Olivier, Laurence Kerr, Baron Olivier of Brighton
Laurence Kerr Olivier, Baron Olivier of Brighton (ōlĬv´ē-ā´), 1907–89, English actor, director, and producer. He made his stage debut at Stratford-upon-Avon in 1922 and soon achieved renown through his work with the Old Vic company. Noted for his remarkable versatility and striking features, he enjoyed universal admiration for his work in the classics, in modern realistic plays, and in comedy. His films include Wuthering Heights (1939), Rebecca (1940), Pride and Prejudice (1940), Henry V (1944), Richard III (1956), The Entertainer (1960), Othello (1965), and Three Sisters (1970). In 1948 he won an Academy Award for his portrayal of Hamlet in the film that he also produced and directed. In 1962, Olivier was appointed director of the National Theatre of England, which became one of the finest repertory companies in the world. In the 1970s and 1980s, he was a highly prized character actor, appearing in such roles as the Nazi villain in The Marathon Man (1976). Olivier was knighted in 1947 and in 1970 was made a life peer, the first actor to be so honored.

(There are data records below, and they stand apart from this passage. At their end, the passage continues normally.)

(** * Pyrip engine dispatch: request builder and status poller

    A shallow embedding of the chrome-cdp request builder
    ([scrapeURLWithPyripEngineChromeCDP]) and of the polling loop
    ([performPyripEngineScrape]) of the Pyrip scrape orchestrator, together
    with the properties of the engine-dispatch specification that concern
    them. *)

From Stdlib Require Import ZArith List String Bool Lia.
Import ListNotations.

Local Open Scope Z_scope.

(** ** Request builder (chrome-cdp variant) *)

Module Builder.

(** [Action] of [lib/entities].  The source builds the [wait] and the
    [screenshot] kinds; the other kinds of the union are only passed
    through, so they are kept as an opaque tag. *)
Inductive Action : Type :=
| Wait (milliseconds : Z)
| Screenshot (fullPage : bool)
| OtherAction (kind : string).

Definition Headers : Type := list (string * string).

(** The part of [meta.options] the builder reads.  [actions] may be
    absent ([meta.options.actions ?? []]). *)
Record ScrapeOptions : Type := {
  waitFor : Z;
  formats : list string;
  actions : option (list Action);
  skipTlsVerification : option bool;
  headers : option Headers
}.

Record Meta : Type := {
  url : string;
  options : ScrapeOptions
}.

(** [PyripEngineScrapeRequestCommon & PyripEngineScrapeRequestChromeCDP],
    restricted to the fields the object literal sets.  An optional field
    that the literal leaves out is [None]. *)
Record Request : Type := {
  req_url : string;
  req_engine : string;
  req_instantReturn : option bool;
  req_skipTlsVerification : option bool;
  req_headers : option Headers;
  req_actions : option (list Action);
  req_priority : option Z
}.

Olivier often costarred on stage and screen with his second wife, Vivien Leigh, 1913–67, a delicate brunette who made a spectacular American film debut in Gone with the Wind (1939), winning the Academy Award. She followed this with Waterloo Bridge (1940), Lady Hamilton (with Olivier as Nelson, 1941), and A Streetcar Named Desire (1951), for which she won a second Academy Award.
See F. Barker, The Oliviers (1953); L. Gourlay, ed., Olivier, a collection of memoirs by his friends (1973); Olivier's own disquisition on acting (1986); biographies by A. Holden (1988), H. Vickers (1989), A. Walker (1989), D. Spoto (1992, repr. 2001), T. Coleman (2005), and P. Ziegler (2014).